Explanation of the Outputs

Brief description of the procedure

BEST models the data as samples from a t-distribution, which is a distribution much like the Gaussian (normal) distribution, with an additional parameter that controls the prevalence of outliers. After assigning a prior distribution to the parameters, these distributions are updated in accordance with how well each parameter setting fits the data, resulting in the so-called posterior distribution. (The model used by this library is not exactly like the one described in (Kruschke, 2013); the Model history page gives an exact description.)

The resulting t-distributions can be plotted with the plot_data_and_prediction() function, whose output is a figure like this:

Example data with the posterior predictive distributions.

Variables

A BestResults object contains posterior samples of every variable of the model – meaning . Most of the variables are plotted by plot_all(), but any variable can be plotted separately with plot_posterior(). The posterior samples of a given variable (e.g., Mean) can be extracted from a BestResults object (called best_out) as best_out.trace['Mean'].

The result of a one-group analysis (i.e., a BestResultsOne object) has samples of the following variables:

  • Mean: mean of the t-distribution that models the data. Denoted as μ.
  • Sigma: scale parameter of the t-distribution that models the data. Denoted as σ.
  • Normality: “normality” parameter of the t-distribution. For details, see below. Denoted as ν.
  • SD: standard deviation of the t-distribution. Equal to \(\sigma \sqrt{\nu / (\nu - 2)}\). Often denoted as “sd”.
  • Effect size: the difference between the mean and the given reference value, relative to the standard deviation. For each credible combination of means and standard deviations, the effect size is calculated as \((\mu - \mathrm{ref\_val}) / \mathrm{sd}\).

Some undocumented variables, such as Log sigma, are used only as a means to an end (in this case, to calculate Sigma).

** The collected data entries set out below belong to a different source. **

Lemma page_unused_inputs_witness :
  0 ≤ 6000 < 2 ^ 53 ∧
  run_rules (facts_of_inputs 3.5%float 6000 70 30 4 0) DEFAULT_RULES
  = run_rules (facts_of_inputs 3.5%float 6000 70 0 10 0) DEFAULT_RULES.
Proof.
  assert (H : 0 ≤ 6000 < 2 ^ 53) by (split; [discriminate | reflexivity]).
  split; [exact H|].
  exact (page_unused_inputs 3.5%float 6000 70 0 30 4 0 10 H).
Defined.

(** ** The decision card and the table of matched rules *)

(** X16: the decision card can be drawn exactly for an action that has
    a [reason] and whose [decision] is a string with a colour, that is,
    one of the four labels; for any other decision string drawing the
    card raises [KeyError], although [run_rules] returns such an action
    like any other. *)
Theorem decision_card_returns (action : value) :
  (∀ color decision reason,
     decision_card action = Ok (color, decision, reason)
     ↔ ∃ label,
         subscript action "decision" = Ok (VStr label)
         ∧ decision = VStr label
         ∧ label ∈ decision_labels
         ∧ decision_color !! label = Some color
         ∧ subscript action "reason" = Ok reason)
  ∧ (∀ label,
       subscript action "decision" = Ok (VStr label) →
       label ∉ decision_labels →
       decision_card action = Raise KeyError).
Proof.
  assert (Hkeys : ∀ label, label ∉ decision_labels →
                           decision_color !! label = None).
  { intros label Hl. unfold decision_color.
    now apply not_elem_of_list_to_map_1. }
  split.
  - intros color decision reason. unfold decision_card.
    destruct (subscript action "decision") as [d|e] eqn:Hd; simpl.
    2:{ split; [discriminate | intros (? & ? & _); discriminate]. }
    destruct d as [| | | |label| |]; simpl;
      try (split; [discriminate | intros (? & ? & _); discriminate]).
    destruct (decision_color !! label) as [col|] eqn:Hcol; simpl.
    + destruct (subscript action "reason") as [rsn|e] eqn:Hr; simpl.
      * split.
        -- intros [= <- <- <-]. exists label. repeat split; try assumption.
           destruct (decide (label ∈ decision_labels)) as [|Hn];
             [assumption|].
           apply Hkeys in Hn. congruence.
        -- intros (l & [= <-] & -> & _ & Hc & [= <-]). congruence.
      * split; [discriminate|].
        intros (l & _ & _ & _ & _ & ?). discriminate.
    + split; [discriminate|].
      intros (l & [= <-] & _ & _ & Hc & _). congruence.
  - intros label Hd Hl. unfold decision_card.
    rewrite Hd, bind_Ok. cbn [getitem]. now rewrite (Hkeys label Hl).
Qed.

The result of a two-group analysis (i.e., a BestResultsTwo object) has samples of the following variables:

  • Group 1 mean: mean of the t-distribution that models group 1. Denoted as \(\mu_1\).
  • Group 1 sigma: \(\sigma\) parameter of the t-distribution that models group 1. Denoted as \(\sigma_1\).
  • Group 1 SD: standard deviation of the model of group 1. Denoted as \(\mathrm{sd}_1\).
  • Group 2 mean: mean of the t-distribution that models group 2. Denoted as \(\mu_2\).
  • Group 2 sigma: \(\sigma\) parameter of the t-distribution that models group 2. Denoted as \(\sigma_2\).
  • Group 2 SD: standard deviation of the model of group 2. Denoted as \(\mathrm{sd}_2\).
  • Normality: “normality” parameter of the t-distributions of both groups. For details, see below. Denoted as \(\nu\).
  • Difference of means: the difference of the means of the two groups. Calculated as \(\mu_1 - \mu_2\).
  • Difference of SDs: the difference of the standard deviations of the two groups. Calculated as \(\mathrm{sd}_1 - \mathrm{sd}_2\).
  • Effect size: difference of the means, relative to the average standard deviation of the groups. For each credible combination of means and standard deviations, the effect size is calculated as \((\mu_1 - \mu_2) \,\big/\, \sqrt{(\mathrm{sd}_1^2 + \mathrm{sd}_2^2) \,/\, 2}\).

Normality

The normality parameter of Student’s t-distribution (denoted by the Greek letter nu, \(\nu\)) controls the likelihood of strong outliers: the larger this parameter, the more centered the distribution, meaning data points far from the mean are less likely. We refer to this parameter as “normality” – instead of the conventional “degrees of freedom” [1] – because a \(t_\nu(\mu, \sigma)\) distribution approximates a \(\mathrm{Normal}(\mu, \sigma)\) distribution increasingly better as \(\nu\) increases. The below figure plots t-distributions with different normality parameters, with the important difference in the tails of the distributions:

t-distributions with different normality parameter.

The Normality plot produced by plot_all() shows credible values of the normality parameter in the t-distribution. The values are shown on a logarithmic scale, because the shape of the t-distribution changes noticeably for values of \(\nu\) near 3 but changes relatively little for \(\nu > 30\). If the Normality histogram shows that most of the likely values of \(\nu\) are relatively low (below ~10), then the credible t-distributions are heavy-tailed to accommodate outliers in the data; if \(\nu\) is large (above ~30), the distributions of the groups are nearly normal.

Plots: mean vs. mode

The current implementation shows the mean of the posterior samples for distributions that are usually symmetric (such as the mean of a group), and the mode used for distributions that are usually skewed (such as the standard deviation), in accordance with the original publication (Kruschke, 2013). This behavior may change in the future.

In any case, it is advised to note the HPD interval together with the mean or the mode.

Footnotes

[1]Whereas the “degrees of freedom” name arises from how the t-distribution is commonly used, which is not intrinsic to the distribution.